EXPRESSION OF PLASMINOGEN ACTIVATORS IN BASAL CELL CARCINOMA

• Published in: The Journal of pathology Vol. 178; no. 3; pp. 290 - 296
• Main Authors: SPIERS, ELIZABETH M., LAZARUS, GERALD S., LYONS-GIORDANO, BERNADETTE
• Format: Journal Article
• Language: English
• Published: Chichester, UK John Wiley & Sons, Ltd 01.03.1996; Wiley
• Subjects: Biological and medical sciences; Carcinoma, Basal Cell - chemistry; Dermatology; Epidermis - chemistry; Epithelium - chemistry; Humans; In Situ Hybridization; malignancy; Medical sciences; Plasminogen Activators - analysis; proteases; Skin Neoplasms - chemistry; Tissue Plasminogen Activator - analysis; Tumors of the skin and soft tissue.
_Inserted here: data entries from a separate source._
Definition lowerAscii (c : ascii) : ascii :=
  let n := nat_of_ascii c in
  if (65 <=? n)%nat && (n <=? 90)%nat then ascii_of_nat (n + 32) else c.

(** What [toLowerCase] does to a string of ASCII characters. *)
Fixpoint asciiLowerCase (s : string) : string :=
  match s with
  | EmptyString => EmptyString
  | String c t => String (lowerAscii c) (asciiLowerCase t)
  end.

(** [hay.includes(needle)] *)
Fixpoint includes (hay needle : string) : bool :=
  if String.prefix needle hay then true
  else match hay with
       | EmptyString => false
       | String _ t => includes t needle
       end.

Definition isSpace (c : ascii) : bool :=
  let n := nat_of_ascii c in
  (n =? 32)%nat || ((9 <=? n)%nat && (n <=? 13)%nat).

Fixpoint trimStartL (l : list ascii) : list ascii :=
  match l with
  | [] => []
  | c :: t => if isSpace c then trimStartL t else l
  end.

(** [s.trim()] *)
Definition trim (s : string) : string :=
  string_of_list_ascii
    (rev (trimStartL (rev (trimStartL (list_ascii_of_string s))))).

(** [parts.join(sep)] *)
Fixpoint join (sep : string) (parts : list string) : string :=
  match parts with
  | [] => EmptyString
  | [p] => p
  | p :: t => (p ++ sep ++ join sep t)%string
  end.

Definition nl : string := String (ascii_of_nat 10) EmptyString.

(* ================================================================== *)
(** * The research scheduler ([src/deep-research.ts])                   *)
(* ================================================================== *)

Record SerpQuery := {
  sq_query : string;
  sq_researchGoal : string
}.

(** One item of [SearchResponse.data]. *)
Record SearchItem := {
  si_url : option string;
  si_markdown : option string
}.

Definition SearchResponse := list SearchItem.

(** The object [processSerpResult] returns. *)
Record LearningBatch := {
  lb_learnings : list string;
  lb_followUpQuestions : list string
}.

Record ResearchResult := {
  rr_learnings : list string;
  rr_visitedUrls : list string
}.

Definition emptyResult : ResearchResult :=
  {| rr_learnings := []; rr_visitedUrls := [] |}.

(** The constant returned when [BYPASS_DEEP_RESEARCH] is set. *)
Definition mockResult : ResearchResult :=
  {| rr_learnings :=
       [ "Mock learning 1: Found several NY private schools looking for CS/AI leaders";
         "Mock learning 2: Riverdale Country School posted a Director of Technology position";
         "Mock learning 3: Hackley School received grant funding for AI programs";
         "Mock learning 4: Trinity School is expanding their computer science department" ]%string;
     rr_visitedUrls :=
       [ "https://riverdale.org/careers";
         "https://hackleyschool.edu/employment";
         "https://trinityschoolnyc.org/about/careers" ]%string |}.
Premalignant lesions; urokinase; Urokinase-Type Plasminogen Activator - analysis; Human; Skin disease; u-Plasminogen activator; Basal cell carcinoma; Serine endopeptidases; Enzyme; Pathogenesis; In situ; Malignant tumor; Hybridization; Invasion; Pathology; Activator; Hydrolases; Plasminogen; Proteinases
• ISSN: 0022-3417; 1096-9896
• DOI: 10.1002/(SICI)1096-9896(199603)178:3<290::AID-PATH472>3.0.CO;2-4

The plasminogen activators, tissue type and urokinase type (tPA and uPA, respectively), have been identified in various malignancies and have been implicated in both local growth and metastatic spread. To characterize plasminogen activator expression more fully in human basal cell carcinoma, the localization of uPA and tPA mRNAs was evaluated byin situ hybridization. Nodular basal cell carcinomas demonstrated uPA expression in most cases, whereas the non‐nodular subtypes were negative. Message for uPA was identified within tumour islands (11/12 cases), scattered fibroblast‐like stromal cells (6/12 cases), and the basal layer of the overlying epidermis (10/12 cases). In addition, signal for uPA was elevated and pronounced in areas where the epidermis merged into invasive basal cell carcinoma in the superficial papillary dermis in some cases. Message for uPA was often associated with ulceration or erosion of the overlying epithelium. Expression of tPA was noted in the epidermis (3/12 cases) and in tumour cells (4/12 cases), but tended to be focal and sparse. These results suggest that complex interactions involving uPA expression occur between the tumour, the stroma, and the overlying epidermis. Both the stroma and the epidermis may contribute to local spread of the tumour through production of uPA and consequent plasmin‐mediated activation of collagenases and metalloproteinases.